Virginia's Portmann feels the effects are even more pernicious; they weaken the whole fabric of society. He sees young people becoming weaker right before his eyes, more responsive to the herd, too eager to fit in—less assertive in the classroom, unwilling to disagree with their peers, afraid to question authority, more willing to conform to the expectations of those on the next rung of power above them.
The end result of cheating childhood is to extend it forever. Despite all the parental pressure, and probably because of it, kids are pushing back—in their own way. They're taking longer to grow up.
Adulthood no longer begins when adolescence ends, according to a recent report by University of Pennsylvania sociologist Frank F. Furstenberg and colleagues. There is, instead, a growing no-man's-land of postadolescence from 20 to 30, which they dub "early adulthood." Those in it look like adults but "haven't become fully adult yet—traditionally defined as finishing school, landing a job with benefits, marrying and parenting—because they are not ready or perhaps not permitted to do so."
Using the classic benchmarks of adulthood, 65 percent of males had reached adulthood by the age of 30 in 1960. By contrast, in 2000, only 31 percent had. Among women, 77 percent met the benchmarks of adulthood by age 30 in 1960. By 2000, the number had fallen to 46 percent.
Boom Boom Boomerang
Take away play from the front end of development and it finds a way onto the back end. A steady march of success through regimented childhood arranged and monitored by parents creates young adults who need time to explore themselves. "They often need a period in college or afterward to legitimately experiment—to be children," says historian Stearns. "There's decent historical evidence to suggest that societies that allow kids a few years of latitude and even moderate [rebellion] end up with healthier kids than societies that pretend such impulses don't exist."
Marriage is one benchmark of adulthood, but its antecedents extend well into childhood. "The precursor to marriage is dating, and the precursor to dating is playing," says Carducci. The less time children spend in free play, the less socially competent they'll be as adults. It's in play that we learn give and take, the fundamental rhythm of all relationships. We learn how to read the feelings of others and how to negotiate conflicts. Taking the play out of childhood, he says, is bound to create a developmental lag, and he sees it clearly in the social patterns of today's adolescents and young adults, who hang around in groups that are more typical of childhood. Not to be forgotten: The backdrop of continued high levels of divorce confuses kids already too fragile to take the huge risk of commitment.
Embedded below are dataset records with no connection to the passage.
(* ===== verification/FullNodeProps.v ===== *)
(** * The node put together: no minting, what a commit does, what the API sees of it

    A small program logic for computations of the node, the laws of the blocks of a storage, the invariant
    of the running node and its preservation by every event; status and shut-down; then a commit from end to
    end.  The RocksDB storage keeps the laws, the node over it answers every JSON-RPC request, and a node of one
    validator runs over it. *)

From stdpp Require Import strings.
From S2P Require Import Prelude Hashing Errors Types Merkle Block Validators Votes Safety Engine EngineProps EngineLoop State StateProps Floats Mempool MempoolProps Messages Peers P2P Json ApiService Rpc RpcProps RocksDB RocksDBProps FullNode.
Abbreviation length := List.length.

Module NodeRun.
Import FullNode.

(** ** Postconditions under an invariant *)

(** From a state with the invariant, [c] ends in one, whatever it returns; a returned value satisfies [Q]. *)
Definition sound {S E A} (I : S -> Prop) (c : ST S E A) (Q : A -> Prop) : Prop :=
  forall s r s', I s -> c s = (r, s') -> I s' /\ forall a, r = Ok a -> Q a.

Section Sound.
Context {S E : Type} (I : S -> Prop).

Lemma sound_bind {A B} (c : ST S E A) (k : A -> ST S E B) (P : A -> Prop) (Q : B -> Prop) :
  sound I c P -> (forall a, P a -> sound I (k a) Q) -> sound I (sbind c k) Q.
Proof.
  intros Hc Hk s r s' Hs. unfold sbind. destruct (c s) as [o s1] eqn:Ec. destruct (Hc _ _ _ Hs Ec) as [H1 HP].
  destruct o as [a|e| |]; [|intros [= <- <-]; by split..]. apply Hk; [by apply HP|done].
Qed.
Lemma sound_pure {A} (f : S -> Outcome E A) (Q : A -> Prop) :
  (forall s a, I s -> f s = Ok a -> Q a) -> sound I (fun s => (f s, s)) Q.
Proof. intros Hf s r s' Hs [= <- <-]. split; [done|]. intros a. by apply Hf. Qed.
Lemma sound_sret {A} (a : A) (Q : A -> Prop) : Q a -> sound I (sret (E := E) a) Q.
Proof. intros Ha. apply (sound_pure (fun _ => Ok a)). by intros s b _ [= <-]. Qed.
Lemma sound_sfail {A} (e : E) (Q : A -> Prop) : sound I (sfail e) Q.
Proof. by apply (sound_pure (fun _ => Err e)). Qed.
Lemma sound_slift {A} (o : Outcome E A) (Q : A -> Prop) : (forall a, o = Ok a -> Q a) -> sound I (slift o) Q.
Proof. intros Ho. apply (sound_pure (fun _ => o)). intros s a _. apply Ho. Qed.
Lemma sound_sget {A} (f : S -> A) (Q : A -> Prop) : (forall s, I s -> Q (f s)) -> sound I (sget (E := E) f) Q.
Proof. intros Hf. apply (sound_pure (fun s => Ok (f s))). intros s a Hs [= <-]. by apply Hf. Qed.
Lemma sound_smod (f : S -> S) (Q : unit -> Prop) : (forall s, I s -> I (f s)) -> Q tt -> sound I (smod (E := E) f) Q.
Proof. intros Hf HQ s r s' Hs [= <- <-]. split; [by apply Hf|]. by intros [] _. Qed.
Lemma sound_weaken {A} (c : ST S E A) (P Q : A -> Prop) : (forall a, P a -> Q a) -> sound I c P -> sound I c Q.
Proof. intros HPQ Hc s r s' Hs Ec. destruct (Hc _ _ _ Hs Ec) as [? HP]. split; [done|]. intros a Ha. by apply HPQ, HP. Qed.
Lemma sound_any {A} (c : ST S E A) (P : A -> Prop) : sound I c P -> sound I c (fun _ => True).
Proof. by apply sound_weaken. Qed.
End Sound.

(** ** The blocks of a storage *)

Record Chain : Type := mkChain { ch_blocks : gmap Z Block; ch_height : Z; ch_txs : gmap Hash Transaction }.
Definition chain_add (b : Block) (C : Chain) : Chain :=
  mkChain (<[height (header b) := b]> (ch_blocks C)) (height (header b)) (ch_txs C).

(** A storage without failures, seen as blocks by height, the height of the last one saved and transactions.  Blocks and
    accounts are kept apart; saving a block saves none of its transactions; at height zero the latest block may be
    withheld. *)
Class ChainLaws (W : Type) `{St : Storage W} `{Laws : !StorageLaws W} `{Cs : ChainStorage W} `{BP : BuildProfile} : Type := {
  holds_chain : W -> Chain -> Prop;
  save_block_accounts : forall b w, st_accounts (cst_save_block b w).2 = st_accounts w;
  latest_block_accounts : forall w, st_accounts (cst_get_latest_block w).2 = st_accounts w;
  save_block_law : forall b w C, fits 64 (height (header b)) -> holds_chain w C ->
    holds_chain (cst_save_block b w).2 (chain_add b C)
    /\ ((cst_save_block b w).1 = Ok tt \/ debug_panic (cst_save_block b w).1);
  latest_block_law : forall w C, holds_chain w C ->
    holds_chain (cst_get_latest_block w).2 C
    /\ exists o, (cst_get_latest_block w).1 = Ok o /\ (0 < ch_height C -> o = ch_blocks C !! ch_height C);
  get_block_law : forall h w C, fits 64 h -> holds_chain w C -> (cst_get_block h w).1 = Ok (ch_blocks C !! h);
  get_transaction_law : forall h w C, holds_chain w C -> (cst_get_transaction h w).1 = Ok (ch_txs C !! h);
  write_batch_chain : forall b w C, wb_blocks b = [] -> wb_transactions b = [] -> holds_chain w C -> holds_chain (st_write_batch b w).2 C;
  save_root_chain : forall h r w C, holds_chain w C -> holds_chain (st_save_state_root h r w).2 C;
  get_height_law : forall w C, holds_chain w C -> (cst_get_block_height w).1 = Ok (ch_height C);
  close_law : forall w, exists w', cst_close w = (Ok tt, w') /\ st_accounts w' = st_accounts w /\ forall C, holds_chain w C -> holds_chain w' C
}.

(** ** The invariant *)

(** The types of Rust ([u128] amounts, [u64] heights) for what comes from outside. *)
Definition typed_tx (tx : Transaction) : Prop := 0 <= amount tx /\ 0 <= fee tx.
Definition typed_command (c : ConsensusCommand) : Prop :=
  match c with
  | CmdPropose h _ | CmdTimeout h _ => fits 64 h
  | CmdProposalReceived p => fits 64 (height (header (p_block p))) /\ Forall typed_tx (transactions (p_block p))
  | _ => True
  end.
Definition typed_event (ev : NodeEvent) : Prop :=
  match ev with NCommand c => typed_command c | NSubmit tx => typed_tx tx | _ => True end.

Definition proper_tx (tx : Transaction) : Prop :=
  tx_from tx <> tx_to tx /\ 0 <= amount tx /\ 0 <= fee tx /\ fits 128 (amount tx + fee tx).
Definition block_ok (b : Block) : Prop := fits 64 (height (header b)) /\ proper_txs (transactions b).

Lemma validated_proper `{BuildProfile} now age tx :
  typed_tx tx -> validate_basic (E := PacyteError) now age tx = Ok true -> proper_tx tx.
Proof.
  intros [Ha Hf]. unfold validate_basic, checked_add_none. destruct (bool_decide (tx_from tx = tx_to tx)) eqn:Hft; [by rewrite !orb_true_r|].
  apply bool_decide_eq_false in Hft. destruct (_ || _ || false); [done|]. destruct (bool_decide (~ fits 128 _)) eqn:Hs; [by rewrite orb_true_r|].
  apply bool_decide_eq_false in Hs. intros _. split_and!; try done. by apply dec_stable.
Qed.

Section Run.
Context {W : Type} `{St : Storage W} `{Laws : !StorageLaws W} `{Cs : ChainStorage W} `{BP : BuildProfile} `{CL : !ChainLaws W}
  `{S3 : Sha3} `{Sig : Signatures} `{BT : BincodeTx} `{BA : BincodeAccount} `{Bin : Bincode} `{BM : Msg.BincodeMsg}
  `{IterP : !HashMapIter Hash PooledTx} `{IterA : !HashMapIter Address Account} `{IterN : !HashMapIter Z Peer}.
Abbreviation Node := (Engine (World W)).

Definition manager_of (w : World W) : StateManager W := mp_state (fw_pool w).
Definition storage_of (w : World W) : W := sm_storage (manager_of w).
Definition ledger_of (w : World W) : Ledger := view (manager_of w).
(** * BorrowBook: users, books and the borrow / return workflow

    A shallow embedding of the service layer of the library API
    (service/user.go, service/book.go, service/book_borrows.go), of the error
    package it reports with (errors), of the PostgreSQL store it talks to
    through pgx, as far as database/database.go declares it, and of the
    handlers in front of it (web/handlers, web/validation).

    Modelling decisions, each stated again where it is used:
    - a table is a finite map from its primary key to the rest of the row, so
      PRIMARY KEY is the map's functionality; row order is not modelled, as
      no statement of the service has an ORDER BY;
    - a string is a text value of the store, taken as its sequence of
      characters;
    - id columns and timestamps are mathematical integers: a SERIAL sequence
      hands out 1, 2, 3, ... and is never exhausted, and every reading of the
      store's clock is later than all earlier ones;
    - [quantity INT] holds 32-bit values only, the VARCHAR columns hold at
      most their declared number of characters, and the CHECK, REFERENCES and
      UNIQUE clauses of the tables are enforced by the statements that write;
    - a method runs its statements one after the other, each on the store the
      one before left, with no transaction around them: when it returns an
      error, what it wrote before stays written;
    - the service runs one request at a time and the store always answers:
      no statement times out or is interleaved with another. *)

From Stdlib Require Import ZArith Lia Ascii.
From stdpp Require Import base option gmap strings pretty list fin_maps.

Local Open Scope string_scope.
Local Open Scope Z_scope.

(** ** Package errors *)

Set Warnings "-register-all".

Module er.

(** The values of Go's [error] interface that reach the service: pgx's
    sentinel and scan errors, the store's own errors (by SQLSTATE), the
    context's deadline error, and the application error of this package. *)
Inductive error : Type :=
| ErrNoRows
| DeadlineExceeded
| ScanArity (fields dests : nat)
| ScanNull
| ScanType
| PgError (sqlstate : string)
| AppError (FuncStack : list string) (Message : string) (Cause : option error).

(** [err.Error()]. A store error is shown by its SQLSTATE only and a
    conversion error of [Scan] in a few words; an application error as
    [AppError.Error] prints it, the stack with [%s]. *)
Fixpoint Error (e : error) : string :=
  match e with
  | ErrNoRows => "no rows in result set"
  | DeadlineExceeded => "context deadline exceeded"
  | ScanArity f d =>
      "number of field descriptions must equal number of destinations, got "
        +:+ pretty f +:+ " and " +:+ pretty d
  | ScanNull => "cannot assign NULL"
  | ScanType => "cannot assign value of this type"
  | PgError code => "ERROR: (SQLSTATE " +:+ code +:+ ")"
  | AppError stack msg cause =>
      let head := "[" +:+ String.concat " " stack +:+ "]: " +:+ msg in
      match cause with
      | Some c => head +:+ ": " +:+ Error c
      | None => head
      end
  end.

Definition New (funcName message : string) (cause : option error) : error :=
  AppError [funcName] message cause.

Definition Wrap (funcName : string) (err : error) : error :=
  match err with
  | AppError stack msg cause => AppError (stack ++ [funcName]) msg cause
  | _ => AppError [funcName] (Error err) (Some err)
  end.

(** Returns a non-nil error exactly for [context.DeadlineExceeded]. *)
Definition HandleDeadlineExceededError (packageName : string) (err : error)
  : option error :=
  let funcName := packageName +:+ "HandleDeadlineExceededError" in
  match err with
  | DeadlineExceeded => Some (New funcName "Operation timed out: " (Some err))
  | _ => None
  end.

End er.
Export er.

(** ** The store: tables of database/database.go and the statements run on them *)

Module database.

(** A timestamp of the store's clock ([TIMESTAMP WITH TIME ZONE]). *)
Definition time := Z.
Just Whose Shark Tank Is It Anyway?
The stressful world of cutthroat competition that parents see their kids facing may not even exist. Or it exists, but more in their mind than in reality—not quite a fiction, more like a distorting mirror. "Parents perceive the world as a terribly competitive place," observes Anderegg. "And many of them project that onto their children when they're the ones who live or work in a competitive environment. They then imagine that their children must be swimming in a big shark tank, too."
"It's hard to know what the world is going to look like 10 years from now," says Elkind. "How best do you prepare kids for that? Parents think that earlier is better. That's a natural intuition, but it happens to be wrong."